FCA looking at Blackmore Bond scandal in same 'forensic detail' as LCF

twitter-iconfacebook-iconlinkedin-iconmail-iconprint-icon
Search supported by
FCA looking at Blackmore Bond scandal in same 'forensic detail' as LCF

The Financial Conduct Authority said it is looking at the Blackmore Bond scandal in the same “forensic detail” as it has done with the London Capital & Finance scandal. 

Speaking at the regulator's annual general meeting (AGM) today (October 12), the FCA’s executive director of enforcement and market oversight, Mark Steward said the regulator’s focus in relation to the bond scandal has been focused on the way in which those financial promotions operated.

The Manchester-based mini-bond scheme collapsed in April 2020. It had promised investors interest payments of up to 10 per cent a year from a property portfolio it was supposed to build with the money.

Around 2,000 investors lost £46mn, despite being told their money was guaranteed up to £75,000 through an insurance scheme. One investor lost his entire military pension, while another family lost £40,000.

The company running the scheme was not, however, regulated by the FCA, and no individuals involved in the scandal were regulated by the City watchdog either.

Steward said the insurer is a legitimate insurer and the FCA understands that claims have been made on behalf of Blackmore bonds against that insurance policy and at the moment, the insurer has not accepted those claims.

He explained that the insurance component was an important part of what the Blackmore bond proposition offered to consumers and argued that between the liquidator and the insurer, there is more to play out, but “there is nothing untoward about the insurance policy itself”.

Earlier this year, a BBC Panorama documentary about the Blackmore Bond scandal raised questions over the parameters of the FCA’s powers. 

Discussing the FCA’s role, he said the area in which the FCA is focused is whether the FCA authorised firms promoting the bonds carried out the relevant checks.

The way in which the legislation operates Blackboard Bonds, an unregulated firm which is able to issue many bonds without being regulated, is outside the FCA’s perimeter.

“But the marketing and promotion of those bonds could only happen through the agency of FCA authorised firms who approved those financial promotions that were issued by Blackmore Bonds,” he explained.

Steward said it looked into whether the two FCA authorised firms undertake correct due diligence and check out what was being offered.

“Did they make sure that what was being provided to consumers the information has been provided to consumers in those promotions, did they make sure that information was accurate, was clear, not not misleading,” he said. 

“Our work in relation to this is virtually complete. But at this stage, it does look as though those financial promotions were largely accurate in what they set out and contained. Very relevant risk warnings for consumers.”

Steward said the FCA is doing additional work around this as the proposition for Blackmore could not be given to any retail consumer.
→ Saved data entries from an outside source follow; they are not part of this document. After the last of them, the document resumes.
(** [ExecutionResult(id="", ..., timestamp=datetime.now())] with its
    [__post_init__]. *)
Definition new_ExecutionResult (task_id : pystr) (subtask_id : option pystr)
    (success : bool) (output : PyVal) (error_message : option pystr)
    (execution_time : Z) (io : IO) : ExecutionResult * IO :=
  let '(timestamp, io) := io_time io in
  let '(u, io) := io_uuid4 io in
  (mkExecutionResult u task_id subtask_id success output error_message
                     execution_time timestamp, io).

(** [ExecutionAgent.execute_subtask]: the result, the subtask as the call
    leaves it (IN_PROGRESS), the agent with its metrics updated. *)
Definition execute_subtask (self : Agent) (subtask : SubTask) (io : IO)
    : ExecutionResult * SubTask * Agent * IO :=
  let '(start_time, io) := io_time io in
  let io := log_activity self (LogSubtaskStarted (st_title subtask)) io in
  let subtask := set_subtask_status IN_PROGRESS subtask in
  let strategy := _determine_strategy subtask in
  let '(outcome, w) := run_strategy strategy subtask (io_world io) in
  let io := mkIO w (io_out io) in
  let '(end_time, io) := io_time io in
  let execution_time := int_of_Q (end_time - start_time) in
  match outcome with
  | inr output =>
      let '(result, io) :=
        new_ExecutionResult (st_parent_task_id subtask) (Some (st_id subtask))
                            true output None execution_time io in
      let self := agent_update_performance (QofZ execution_time) true self in
      let io := log_activity self (LogSubtaskSucceeded (st_title subtask)) io in
      (result, subtask, self, io)
  | inl msg =>
      let '(result, io) :=
        new_ExecutionResult (st_parent_task_id subtask) (Some (st_id subtask))
                            false PNone (Some msg) execution_time io in
      let self := agent_update_performance (QofZ execution_time) false self in
      let io :=
        log_activity self (LogSubtaskError (st_title subtask) msg) io in
      (result, subtask, self, io)
  end.

(** [ExecutionAgent._execute_testing], one of the registered work functions:
    the payload it builds from its random draws,
    [random.randint(15, 50)], [random.randint(12, 48)],
    [random.uniform(75, 95)], [random.randint(0, 5)] and the three formatted
    performance figures. *)
Definition _execute_testing (tests_executed tests_passed : Z) (coverage : Q)
    (bugs_found : Z) (response_time_avg memory_usage cpu_usage : pystr)
    : PyVal :=
  PDict
    [ (U "type", PStr (U "testing"));
      (U "test_types",
       PList [PStr (U "Unit Tests"); PStr (U "Integration Tests");
              PStr (U "End-to-End Tests")]);
      (U "tests_executed", PInt tests_executed);
      (U "tests_passed", PInt tests_passed);
      (U "coverage_percentage", PFloat coverage);
      (U "bugs_found", PInt bugs_found);
      (U "performance_metrics",
       PDict [ (U "response_time_avg", PStr response_time_avg);
               (U "memory_usage", PStr memory_usage);
               (U "cpu_usage", PStr cpu_usage) ]) ].

(** The ranges of the four numeric draws. *)
Definition testing_draws_in_range (tests_executed tests_passed : Z)
    (coverage : Q) (bugs_found : Z) : bool :=
  (15 <=? tests_executed) && (tests_executed <=? 50)
  && (12 <=? tests_passed) && (tests_passed <=? 48)
  && Qle_bool 75 coverage && Qle_bool coverage 95
  && (0 <=? bugs_found) && (bugs_found <=? 5).

(** The test of [_get_ready_subtasks] on one subtask. *)
Definition is_ready (executed : gset pystr) (subtask : SubTask) : bool :=
  if bool_decide (st_id subtask ∈ executed)
     || bool_decide (st_status subtask = COMPLETED)
  then false
  else forallb (fun dep_id => bool_decide (dep_id ∈ executed))
               (st_dependencies subtask).

(** [ExecutionAgent._get_ready_subtasks].  The Python list holds references
    to the subtasks of the plan; here it holds their positions in the plan,
    [i] being the position of the head of [subtasks]. *)
Fixpoint ready_from (i : nat) (subtasks : list SubTask)
    (executed : gset pystr) : list nat :=
  match subtasks with
  | [] => []
  | subtask :: rest =>
      if is_ready executed subtask
      then i :: ready_from (S i) rest executed
      else ready_from (S i) rest executed
  end.

Definition _get_ready_subtasks (subtasks : list SubTask)
    (executed : gset pystr) : list nat :=
  ready_from 0 subtasks executed.

(** The state of [ExecutionAgent.process] inside its loop: the subtasks of the
    plan (their status is updated in place), [executed_subtasks], [results],
    the agent and the world. *)
Record ExecState := mkExecState {
  xs_subtasks : list SubTask;
  xs_executed : gset pystr;
  xs_results : list ExecutionResult;
  xs_self : Agent;
  xs_io : IO
}.

(** One iteration of [for subtask in ready_subtasks], on the subtask at
    position [i]. *)
Definition dispatch (i : nat) (s : ExecState) : ExecState :=
  match xs_subtasks s !! i with
  | None => s
  | Some subtask =>
      let '(result, subtask, self, io) :=
        execute_subtask (xs_self s) subtask (xs_io s) in
      let results := xs_results s ++ [result] in
      if er_success result then
        mkExecState
          (<[i := set_subtask_status COMPLETED subtask]> (xs_subtasks s))
          (xs_executed s ∪ {[st_id subtask]}) results self io
      else
        mkExecState
          (<[i := set_subtask_status FAILED subtask]> (xs_subtasks s))
          (xs_executed s) results self
          (log_activity self (LogSubtaskFailed (st_title subtask)) io)
  end.

Definition run_ready (ready : list nat) (s : ExecState) : ExecState :=
  foldl (fun s i => dispatch i s) s ready.

(** The [while] loop of [process]; [None] when [fuel] rounds were not enough
    to leave it. *)
Fixpoint exec_loop (fuel : nat) (s : ExecState) : option ExecState :=
  if bool_decide (size (xs_executed s) < length (xs_subtasks s))%nat then
    match _get_ready_subtasks (xs_subtasks s) (xs_executed s) with
    | [] =>
        Some (mkExecState (xs_subtasks s) (xs_executed s) (xs_results s)
                (xs_self s)
                (log_activity (xs_self s) LogCircularDependency (xs_io s)))
    | ready =>
        match fuel with
        | O => None
        | S fuel' => exec_loop fuel' (run_ready ready s)
        end
    end
  else Some s.

Definition count_success (b : bool) (results : list ExecutionResult) : nat :=
  length (filter (fun r => er_success r = b) results).

(** [ExecutionAgent.process]: the results, and the plan and the agent as the
    call leaves them. *)
Definition executor_process (fuel : nat) (self : Agent) (plan : Plan)
    (io : IO) : option (list ExecutionResult * Plan * Agent * IO) :=
  let io := log_activity self (LogExecutionStarted (p_id plan)) io in
  match exec_loop fuel (mkExecState (p_subtasks plan) ∅ [] self io) with
  | None => None
  | Some s =>
      let io :=
        log_activity (xs_self s)
          (LogExecutionDone (length (p_subtasks plan))
                            (count_success true (xs_results s))
                            (count_success false (xs_results s)))
          (xs_io s) in
      Some (xs_results s,
            mkPlan (p_id plan) (p_task_id plan) (xs_subtasks s)
                   (p_estimated_total_time plan) (p_created_at plan)
                   (p_agent_id plan),
            xs_self s, io)
  end.

(** ** Operations on payload values *)

(** [bool(x)]. *)
Definition truthy (v : PyVal) : bool :=
  match v with
  | PNone => false
  | PBool b => b
  | PInt z => negb (z =? 0)
  | PFloat q => negb (Qeq_bool q 0)
  | PStr s => negb (bool_decide (s = []))
  | PList l => match l with [] => false | _ => true end
  | PDict d => match d with [] => false | _ => true end
  end.

(** [len(x)]. *)
Definition py_len (v : PyVal) : Exc + nat :=
  match v with
  | PStr s => inr (length s)
  | PList l => inr (length l)
  | PDict d => inr (length d)
  | _ => inl TypeError
  end.

(** The value of a number ([bool] is a number); other values do not compare
    with numbers and do not take part in arithmetic. *)
Definition py_num (v : PyVal) : Exc + Q :=
  match v with
  | PBool b => inr (if b then 1 else 0)%Q
  | PInt z => inr (QofZ z)
  | PFloat q => inr q
  | _ => inl TypeError
  end.

Definition Qltb (a b : Q) : bool := negb (Qle_bool b a).

(** [d.get(key, default)] and [key in d]. *)
Fixpoint dict_get (d : list (pystr * PyVal)) (key : pystr) (default : PyVal)
    : PyVal :=
  match d with
  | [] => default
  | (k, v) :: rest => if bool_decide (k = key) then v
                      else dict_get rest key default
  end.

Definition dict_has (d : list (pystr * PyVal)) (key : pystr) : bool :=
  existsb (fun kv => bool_decide (kv.1 = key)) d.

(** [s in x] for a string [s]: an element of a list, a substring of a string,
    a key of a dict. *)
Definition str_in (s : pystr) (x : PyVal) : Exc + bool :=
  match x with
  | PList l =>
      inr (existsb (fun v => match v with
                             | PStr t => bool_decide (s = t)
                             | _ => false
                             end) l)
  | PStr t => inr (contains s t)
  | PDict d => inr (dict_has d s)
  | _ => inl TypeError
  end.

(** [max(0.0, x)] and [min(1.0, x)]. *)
Definition max0 (x : Q) : Q := if Qltb 0 x then x else 0%Q.
Definition min1 (x : Q) : Q := if Qltb x 1 then x else 1%Q.

(** ** agents/verification_agent.py *)

(** The dict a rule returns. *)
Record Verification := mkVerification {
  v_result_id : pystr;
  v_quality_score : Q;
  v_accuracy_score : Q;
  v_issues : list pystr;
  v_type : pystr
}.

(** [issues.append(msg)] under a condition. *)
Definition add_if (c : bool) (msg : pystr) (issues : list pystr)
    : list pystr :=
  if c then issues ++ [msg] else issues.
The consumer would have to be a qualifying consumer to buy Blackmore bonds largely because of the higher risks involved in dealing with this kind of investment. 

“You had to be someone who could who had the necessary financial strength to deal with a loss or you had to be experienced in some particular way in that kind of instrument,” he said. 

“I won't go into the technicalities about the qualities that you had to have to be invested in Blackmore Bonds, but we're making sure that that process worked well and through our investigations, we've obtained what was actually being said to investors, on top of what was contained in the financial promotions themselves.

“We are looking at these matters in forensic detail in the same way in which we're looking and we have looked at LCF and the same way in which the Serious Fraud Office is looking at LCF. 

“I don't want anyone to have any view that because Blackmore itself was unregulated, because Blackmore bonds don't need any kind of imprimatur from the FCA to be offered to consumers, that means that it's hands off by the FCA.

“We are looking at this in the same way we'd look at any other matter, with the same degree of forensic scrutiny, particularly because it's clearly a matter of significant public interest and around 2,200 people have lost a lot of money.”

Steward said around £47mn pounds was invested in Blackmore and of that 2,200 people, it has received 36 complaints.

“It is not a high amount, but there's a lot of public interest in ensuring that what happened with Blackmore had no misconduct or other impropriety that affected what happened,” he said. 

Steward said the FCA has also worked closely with the Insolvency Service, who have looked at what happened with Blackmore and said their work is complete.

“They decided that there is no basis to take any further action,” he said. 

“We're still looking at the way in which consumers were spoken to by those involved in the promotion and marketing of Blackmore Bonds to make sure that those promotions themselves are actually conducted in a fair and proper way.”